Joy and dignity among the crops as P.E.I. patients help tend garden beds
CBC
When Nancymarie Arsenault started working at Hospice P.E.I. as executive director five years ago, she heard about a client struggling with food insecurity.
That led her to apply for funding to create four raised garden beds at the Provincial Palliative Care Centre, where Hospice P.E.I.'s offices used to be.
"I had a few comments like 'You're going to grow food for people who are dying?' and I was like, 'Yes, they still eat,'" she said.
She called the project Gardens of Life. Now, it has expanded to 19 boxes at the palliative care centre near Queen Elizabeth Hospital in Charlottetown, plus five long-term care homes where hospice volunteers help out.
Over the years, the project has become about much more than simply providing food, Arsenault said.
"In the long-term care homes, residents would help me plant them when I brought the seedlings in," she said.
"Not everybody gets to see the fruition because they may die before that happens. But life goes on. And we always say, 'Our work isn't about dying, it's about living.' And those Gardens of Life help create that message."
Arsenault plants the boxes herself, then staff at the facilities help keep an eye on them, watering and weeding the plants.
She grows small vegetables and edible flowers, but she mixes up the varieties every year.

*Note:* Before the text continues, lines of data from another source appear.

Definition set_ResellerApiSecret (v : option string) (r : IntegrationSetting) : IntegrationSetting := mkRow
  v (db_ResellerApiUrl r) (db_ResellerApiLicense r) (db_TelegramAPIToken r)
  (db_TelegramAdminIDs r) (db_TelegramProxyURL r) (db_TelegramLoggerChannelID r) (db_TelegramLoggerTopicID r)
  (db_TelegramDefaultVlessFlow r) (db_WebhookAddresses r) (db_WebhookSecret r) (db_DiscordWebhookURL r)
  (UpdatedAt r).
Definition set_ResellerApiUrl (v : option string) (r : IntegrationSetting) : IntegrationSetting := mkRow
  (db_ResellerApiSecret r) v (db_ResellerApiLicense r) (db_TelegramAPIToken r)
  (db_TelegramAdminIDs r) (db_TelegramProxyURL r) (db_TelegramLoggerChannelID r) (db_TelegramLoggerTopicID r)
  (db_TelegramDefaultVlessFlow r) (db_WebhookAddresses r) (db_WebhookSecret r) (db_DiscordWebhookURL r)
  (UpdatedAt r).
Definition set_ResellerApiLicense (v : option string) (r : IntegrationSetting) : IntegrationSetting := mkRow
  (db_ResellerApiSecret r) (db_ResellerApiUrl r) v (db_TelegramAPIToken r)
  (db_TelegramAdminIDs r) (db_TelegramProxyURL r) (db_TelegramLoggerChannelID r) (db_TelegramLoggerTopicID r)
  (db_TelegramDefaultVlessFlow r) (db_WebhookAddresses r) (db_WebhookSecret r) (db_DiscordWebhookURL r)
  (UpdatedAt r).
Definition set_TelegramAPIToken (v : option string) (r : IntegrationSetting) : IntegrationSetting := mkRow
  (db_ResellerApiSecret r) (db_ResellerApiUrl r) (db_ResellerApiLicense r) v
  (db_TelegramAdminIDs r) (db_TelegramProxyURL r) (db_TelegramLoggerChannelID r) (db_TelegramLoggerTopicID r)
  (db_TelegramDefaultVlessFlow r) (db_WebhookAddresses r) (db_WebhookSecret r) (db_DiscordWebhookURL r)
  (UpdatedAt r).
Definition set_TelegramAdminIDs (v : option json) (r : IntegrationSetting) : IntegrationSetting := mkRow
  (db_ResellerApiSecret r) (db_ResellerApiUrl r) (db_ResellerApiLicense r) (db_TelegramAPIToken r)
  v (db_TelegramProxyURL r) (db_TelegramLoggerChannelID r) (db_TelegramLoggerTopicID r)
  (db_TelegramDefaultVlessFlow r) (db_WebhookAddresses r) (db_WebhookSecret r) (db_DiscordWebhookURL r)
  (UpdatedAt r).
Definition set_TelegramProxyURL (v : option string) (r : IntegrationSetting) : IntegrationSetting := mkRow
  (db_ResellerApiSecret r) (db_ResellerApiUrl r) (db_ResellerApiLicense r) (db_TelegramAPIToken r)
  (db_TelegramAdminIDs r) v (db_TelegramLoggerChannelID r) (db_TelegramLoggerTopicID r)
  (db_TelegramDefaultVlessFlow r) (db_WebhookAddresses r) (db_WebhookSecret r) (db_DiscordWebhookURL r)
  (UpdatedAt r).
Definition set_TelegramLoggerChannelID (v : option Z) (r : IntegrationSetting) : IntegrationSetting := mkRow
  (db_ResellerApiSecret r) (db_ResellerApiUrl r) (db_ResellerApiLicense r) (db_TelegramAPIToken r)
  (db_TelegramAdminIDs r) (db_TelegramProxyURL r) v (db_TelegramLoggerTopicID r)
  (db_TelegramDefaultVlessFlow r) (db_WebhookAddresses r) (db_WebhookSecret r) (db_DiscordWebhookURL r)
  (UpdatedAt r).
Definition set_TelegramLoggerTopicID (v : option Z) (r : IntegrationSetting) : IntegrationSetting := mkRow
  (db_ResellerApiSecret r) (db_ResellerApiUrl r) (db_ResellerApiLicense r) (db_TelegramAPIToken r)
  (db_TelegramAdminIDs r) (db_TelegramProxyURL r) (db_TelegramLoggerChannelID r) v
  (db_TelegramDefaultVlessFlow r) (db_WebhookAddresses r) (db_WebhookSecret r) (db_DiscordWebhookURL r)
  (UpdatedAt r).
Definition set_TelegramDefaultVlessFlow (v : option string) (r : IntegrationSetting) : IntegrationSetting := mkRow
  (db_ResellerApiSecret r) (db_ResellerApiUrl r) (db_ResellerApiLicense r) (db_TelegramAPIToken r)
  (db_TelegramAdminIDs r) (db_TelegramProxyURL r) (db_TelegramLoggerChannelID r) (db_TelegramLoggerTopicID r)
  v (db_WebhookAddresses r) (db_WebhookSecret r) (db_DiscordWebhookURL r)
  (UpdatedAt r).
Definition set_WebhookAddresses (v : option json) (r : IntegrationSetting) : IntegrationSetting := mkRow
  (db_ResellerApiSecret r) (db_ResellerApiUrl r) (db_ResellerApiLicense r) (db_TelegramAPIToken r)
  (db_TelegramAdminIDs r) (db_TelegramProxyURL r) (db_TelegramLoggerChannelID r) (db_TelegramLoggerTopicID r)
  (db_TelegramDefaultVlessFlow r) v (db_WebhookSecret r) (db_DiscordWebhookURL r)
  (UpdatedAt r).
Definition set_WebhookSecret (v : option string) (r : IntegrationSetting) : IntegrationSetting := mkRow
  (db_ResellerApiSecret r) (db_ResellerApiUrl r) (db_ResellerApiLicense r) (db_TelegramAPIToken r)
  (db_TelegramAdminIDs r) (db_TelegramProxyURL r) (db_TelegramLoggerChannelID r) (db_TelegramLoggerTopicID r)
  (db_TelegramDefaultVlessFlow r) (db_WebhookAddresses r) v (db_DiscordWebhookURL r)
  (UpdatedAt r).
Definition set_DiscordWebhookURL (v : option string) (r : IntegrationSetting) : IntegrationSetting := mkRow
  (db_ResellerApiSecret r) (db_ResellerApiUrl r) (db_ResellerApiLicense r) (db_TelegramAPIToken r)
  (db_TelegramAdminIDs r) (db_TelegramProxyURL r) (db_TelegramLoggerChannelID r) (db_TelegramLoggerTopicID r)
  (db_TelegramDefaultVlessFlow r) (db_WebhookAddresses r) (db_WebhookSecret r) v
  (UpdatedAt r).

(** A field of the body: absent it leaves the row, otherwise it must decode. *)
Definition patch_field {A} `{Codec A} (body : gmap string json) (key : string) (set : A -> IntegrationSetting -> IntegrationSetting)
    (r : IntegrationSetting) : result httperr IntegrationSetting :=
  match body !! key with
  | None => Ok r
  | Some j => match of_json j (@zero A _) with Some v => Ok (set v r) | None => Err (422, "invalid " ++ key) end
  end.

(** An empty list, as null, gives the column back to the environment. *)
Definition column {A} `{Codec A} (l : list A) : option json := match l with [] => None | _ => Some (to_json l) end.

(** The Discord address is checked as well. *)
Definition patch_discord (body : gmap string json) (r : IntegrationSetting) : result httperr IntegrationSetting :=
  match body !! "discord_webhook_url" with
  | None => Ok r
  | Some j =>
      match of_json j (@zero (option string) _) with
      | None => Err (422, "invalid discord_webhook_url")
      | Some v => if Accounts.validateDiscordWebhook v then Ok (set_DiscordWebhookURL v r)
                  else Err (422, "Discord webhook must start with 'https://discord.com'")
      end
  end.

The first summer, there were heirloom tomatoes and peppers, for example.
The food is available for anyone who might want or need it, Arsenault said.
One year, she grew beets and left them in the community kitchen at the Provincial Palliative Care Centre. "Then somebody came back with a jar of pickled beets they had made with the beets that we had left there."
As well as providing food, the project has allowed joy to bloom in places many think of as lacking that quality.
Arsenault remembers a few years ago, when Hospice P.E.I. volunteers were supporting a patient who had not been in a great place mentally and physically.
One day, she saw from her office that a volunteer had been able to get the woman outside to enjoy the fresh air and check out the garden boxes.